6. Animism: Quinn’s initial and ultimate point in this book is about the role of Western and Eastern religions in brainwashing humans about their damaged status and their need for salvation, around the same time that egalitarian life was losing ground to totalitarian agriculture and resulting conflicts. Humans began to look for salvation outside of themselves, believing they needed outside assistance to live well. Previously (and now largely forgotten in mainstream Western culture but still present in tribal and indigenous cultures), humans had lived in harmony with the Earth, believing that all life was sacred and had a soul – animism. Thus, Quinn contrasts religion with animism, stating that humans must be of this world, not some other place (like heaven), and that whoever is called B, is effectively the AntiChrist. Quinn’s explanation of this is eloquent and powerful:

When they say to you, “B is the Antichrist,” here’s what you should say to them…B means to gather the voices of humans all over the planet into one voice singing, “The world must live, the world must live! We are only one species among billions. The gods don’t love us more than they love spiders or bears or whales or water lilies….Now we remember who we are. Our kin are not cherubim, seraphim, thrones, principalities, and powers. Our kin are mayflies, lemurs, snakes, eagles and badgers….We can no longer believe that suffering is the lot the gods had in mind for us.

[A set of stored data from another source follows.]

(** ** Baby steps and giant steps *)

Lemma base_succ j : PAdd (ScalarBaseMult j) Generator = ScalarBaseMult (j + 1).
Proof. symmetry. apply ScalarMult_succ. Qed.
Lemma baby_steps_out n j table key :
  (∀ j', j ≤ j' < j + Z.of_nat n → Marshal (ScalarBaseMult j') ≠ key) →
  baby_steps n j (ScalarBaseMult j) Generator table !! key = table !! key.
Proof.
  revert j table. induction n as [|n IH]; intros j table Hj; cbn [baby_steps]; [done|].
  rewrite base_succ, IH.
  - apply lookup_insert_ne. apply Hj. lia.
  - intros j' Hj'. apply Hj. lia.
Qed.
Lemma baby_steps_in n j table j' :
  0 ≤ j → j + Z.of_nat n ≤ Order → j ≤ j' < j + Z.of_nat n →
  baby_steps n j (ScalarBaseMult j) Generator table !! Marshal (ScalarBaseMult j') = Some j'.
Proof.
  revert j table. induction n as [|n IH]; intros j table Hj Hn Hj'; [lia|]. cbn [baby_steps].
  rewrite base_succ. destruct (decide (j' = j)) as [->|Hne]; [|apply IH; lia].
  rewrite baby_steps_out; [apply lookup_insert_eq|].
  intros i Hi Heq%Marshal_inj. apply base_inj in Heq; lia.
Qed.
(** The table of [m] baby steps holds exactly the logarithms below [m]. *)
Lemma baby_table m key :
  0 ≤ m ≤ Order →
  match baby_steps (Z.to_nat m) 0 PZero Generator ∅ !! key with
  | Some j => 0 ≤ j < m ∧ key = Marshal (ScalarBaseMult j)
  | None => ∀ j, 0 ≤ j < m → key ≠ Marshal (ScalarBaseMult j)
  end.
Proof.
  intros Hm. rewrite <-(ScalarMult_0 Generator). fold (ScalarBaseMult 0).
  destruct (decide (Exists (λ j, key = Marshal (ScalarBaseMult j)) (seqZ 0 m))) as [He|He].
  - apply Exists_exists in He as (j & Hj%elem_of_seqZ & ->).
    rewrite baby_steps_in by lia. split; [lia|done].
  - assert (Hno : ∀ j, 0 ≤ j < m → key ≠ Marshal (ScalarBaseMult j)).
    { intros j Hj Heq. apply He, Exists_exists. exists j. split; [|done]. apply elem_of_seqZ. lia. }
    rewrite baby_steps_out; [by rewrite lookup_empty|]. intros j Hj Heq. symmetry in Heq. revert Heq. apply Hno. lia.
Qed.

Lemma bsgs_m_spec max : 0 < max → 0 < bsgs_m max ∧ max ≤ bsgs_m max * bsgs_m max ∧ (bsgs_m max - 1) * (bsgs_m max - 1) < max.
Proof.
  intros Hmax. unfold bsgs_m. pose proof (Z.sqrt_spec max ltac:(lia)) as Hs.
  assert (Hp : 0 < Z.sqrt max) by by apply Z.sqrt_pos.
  cbv zeta in Hs. set (s := Z.sqrt max) in *. replace (Z.succ s) with (s + 1) in Hs by lia.
  destruct (Z.ltb_spec (s * s) max).
  - replace (s + 1 - 1) with s by lia. lia.
  - split; [lia|]. split; [lia|]. nia.
Qed.

Lemma giant_steps_spec n i m max x0 :
  0 ≤ i → 0 < m ≤ Order → (i + Z.of_nat n) * m ≤ two64 → max < Order →
  match giant_steps n i (ScalarBaseMult (x0 - i * m)) (PNeg (ScalarBaseMult m)) m max
          (baby_steps (Z.to_nat m) 0 PZero Generator ∅) with
  | Some x => 0 ≤ x ≤ max ∧ ScalarBaseMult x = ScalarBaseMult x0
  | None => ∀ x, 0 ≤ x ≤ max → ScalarBaseMult x = ScalarBaseMult x0 → ¬ i ≤ x / m < i + Z.of_nat n
  end.
Proof.
  intros Hi Hm Hn Hmax. revert i Hi Hn. induction n as [|n IH]; intros i Hi Hn; cbn [giant_steps]; [lia|].
  assert (Hnext : PAdd (ScalarBaseMult (x0 - i * m)) (PNeg (ScalarBaseMult m)) = ScalarBaseMult (x0 - (i + 1) * m)).
  { unfold ScalarBaseMult. rewrite <-smul_sub. f_equal. lia. }
  rewrite Hnext. specialize (IH (i + 1) ltac:(lia) ltac:(lia)).
  set (next := giant_steps n _ _ _ _ _ _) in *.
  assert (Hskip : (∀ x, 0 ≤ x ≤ max → ScalarBaseMult x = ScalarBaseMult x0 → x / m ≠ i) →
    match next with
    | Some x => 0 ≤ x ≤ max ∧ ScalarBaseMult x = ScalarBaseMult x0
    | None => ∀ x, 0 ≤ x ≤ max → ScalarBaseMult x = ScalarBaseMult x0 → ¬ i ≤ x / m < i + Z.of_nat (S n)
    end).
  { intros Hs. destruct next as [y|]; [done|]. intros y Hy Hyx. specialize (IH y Hy Hyx). specialize (Hs y Hy Hyx). lia. }
  assert (Hat : ∀ x, ScalarBaseMult x = ScalarBaseMult x0 → x / m = i →
    ScalarBaseMult (x0 - i * m) = ScalarBaseMult (x mod m)).
  { intros y Hy Hd. replace (y mod m) with (y - i * m) by (rewrite Z.mod_eq, Hd by lia; lia).
    unfold ScalarBaseMult in *. by rewrite !smul_sub, Hy. }
  pose proof (baby_table m (Marshal (ScalarBaseMult (x0 - i * m))) ltac:(lia)) as Ht.
  destruct (_ !! Marshal (ScalarBaseMult (x0 - i * m))) as [j|].
  - destruct Ht as [Hj Heq%Marshal_inj]. rewrite (Z.mod_small (i * m + j)) by nia.
    assert (Hx : ScalarBaseMult (i * m + j) = ScalarBaseMult x0).
    { unfold ScalarBaseMult in *. rewrite smul_add, <-Heq, smul_sub, PAdd_assoc, (PAdd_comm (ScalarMult _ (i * m))).
      apply PAdd_sub. }
    destruct (Z.leb_spec (i * m + j) max) as [Hle|Hgt]; [split; [nia|done]|].
    apply Hskip. intros y Hy Hyx Hd. pose proof (Hat y Hyx Hd) as H'. rewrite Heq in H'.
    pose proof (Z.mod_pos_bound y m ltac:(lia)). apply base_inj in H'; [|lia..].
    rewrite (Z.div_mod y m), Hd in Hy by lia. lia.
  - apply Hskip. intros y Hy Hyx Hd. specialize (Ht (y mod m) (Z.mod_pos_bound y m ltac:(lia))).
    apply Ht. f_equal. by apply Hat.
Qed.

(** The search for a logarithm below the order, for bounds whose square root fits 32
    bits. *)
Lemma BabyStepGiantStepECC_spec x0 max :
  0 ≤ max < Order → max ≤ 4294967295 * 4294967295 →
  match BabyStepGiantStepECC (ScalarBaseMult x0) Generator max with
  | Ok x => 0 ≤ x ≤ max ∧ ScalarBaseMult x = ScalarBaseMult x0
  | Err _ => ∀ x, 0 ≤ x ≤ max → ScalarBaseMult x ≠ ScalarBaseMult x0
  end.
Proof.
  intros Hmax Hfit. unfold BabyStepGiantStepECC. destruct (Z.eqb_spec max 0) as [->|Hne].
  - rewrite <-(ScalarMult_0 Generator). fold (ScalarBaseMult 0). case_bool_decide as Hz.
    + by rewrite Hz.
    + intros x Hx Heq. apply Hz. by replace 0 with x by lia.
  - destruct (bsgs_m_spec max ltac:(lia)) as (Hm1 & Hm2 & Hm3). set (m := bsgs_m max) in *.
    assert (Hm : m ≤ 4294967295) by nia. assert (HmO : m ≤ Order).
    { destruct (Z.le_gt_cases m 1); [pose proof Order_pos; lia|]. assert (1 * (m - 1) ≤ (m - 1) * (m - 1)); [|lia].
      apply Z.mul_le_mono_nonneg_r; lia. }
    pose proof (giant_steps_spec (Z.to_nat m + 1) 0 m max x0) as Hg.
    rewrite Z.mul_0_l, Z.sub_0_r in Hg. specialize (Hg ltac:(lia) ltac:(lia)).
    assert (Hfit' : (0 + Z.of_nat (Z.to_nat m + 1)) * m ≤ two64).
    { replace (0 + Z.of_nat (Z.to_nat m + 1)) with (m + 1) by lia. unfold two64. nia. }
    specialize (Hg Hfit' ltac:(lia)). fold (ScalarBaseMult m). destruct (giant_steps _ _ _ _ _ _ _) as [x|]; [done|].
    intros x Hx Heq. apply (Hg x Hx Heq). split; [apply Z.div_pos; lia|].
    assert (x / m ≤ m) by (apply Z.div_le_upper_bound; nia). lia.
Qed.

Lemma BabyStepGiantStepECC_eq m maxMessage :
  0 ≤ m < Order → 0 ≤ maxMessage < Order → maxMessage ≤ 4294967295 * 4294967295 →
  BabyStepGiantStepECC (ScalarBaseMult m) Generator maxMessage =
  if m <=? maxMessage then Ok m else Err (ErrMsg "bsgs: discrete log not found in interval").
Proof.
  intros Hm Hmax Hfit. pose proof (BabyStepGiantStepECC_spec m maxMessage Hmax Hfit) as Hb.
  assert (Herr : ∀ e, BabyStepGiantStepECC (ScalarBaseMult m) Generator maxMessage = Err e →
    e = ErrMsg "bsgs: discrete log not found in interval").
  { unfold BabyStepGiantStepECC. intros e. destruct (_ =? 0); [case_bool_decide; congruence|].
    destruct (giant_steps _ _ _ _ _ _ _); congruence. }
  destruct (BabyStepGiantStepECC _ _ _) as [x|e].
  - destruct Hb as [Hx Heq%base_inj]; [|lia..]. subst x. by rewrite (proj2 (Z.leb_le _ _)) by lia.
  - rewrite (Herr e) by done. destruct (Z.leb_spec m maxMessage); [|done].
    exfalso. apply (Hb m); [lia|done].
Qed.

(** C26: decryption with the right key finds every message up to the bound it is
    given: if the ciphertext hides a message not above [maxMessage], that message and
    its point are returned; otherwise an error is. The bound has to be below the
    group's order and its square root within 32 bits. *)
Theorem Decrypt_spec d c m maxMessage :
  0 < d → plain d c = ScalarBaseMult m → 0 ≤ m < Order →
  0 ≤ maxMessage < Order → maxMessage ≤ 4294967295 * 4294967295 →
  Decrypt (Some d) c maxMessage =
  if m <=? maxMessage then Ok (ScalarBaseMult m, m)
  else Err (ErrMsg "bsgs: discrete log not found in interval").
Proof.
  intros Hd Hc Hm Hmax Hfit. unfold Decrypt. rewrite (proj2 (Z.leb_gt _ _) Hd). fold (plain d c).
  rewrite Hc, BabyStepGiantStepECC_eq by done. by destruct (m <=? maxMessage).
Qed.

(** ** Proofs of decryption *)

Lemma plain_shared d c m : plain d c = ScalarBaseMult m → PAdd (c2 c) (PNeg (ScalarBaseMult (m mod Order))) = ScalarMult (c1 c) d.
Proof.
  intros Hc. assert (Hm : ScalarBaseMult (m mod Order) = ScalarBaseMult m).
  { apply base_eq. pose proof Order_pos. apply Z.mod_mod. lia. }
  rewrite Hm, <-Hc. unfold plain. rewrite PNeg_PAdd, PNeg_PNeg, PAdd_assoc, PAdd_neg_r. apply PAdd_0_l.
Qed.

We’re not straying from the path of salvation for the sake of sin and corruption, as you always imagined we might. We’re straying from the path of salvation because we remember that we once belonged to the world and were content in that belonging. We’re straying from the path of salvation – but not for love of vice and wickedness as you contemptuously imagined we might. We’re straying from the path of salvation for love of the world, as you never once dreamed in a thousand years of dreaming.

Daniel Quinn, The Story of B

Taken together, Quinn’s books, Ishmael, My Ishmael, and The Story of B provide a powerful and compelling invitation rethink the purpose of human life on this planet, and the importance of honoring biological and ecological limits to live in harmony with all life. As Quinn puts it: there is no one way to live. Let diversity, then, be our guide.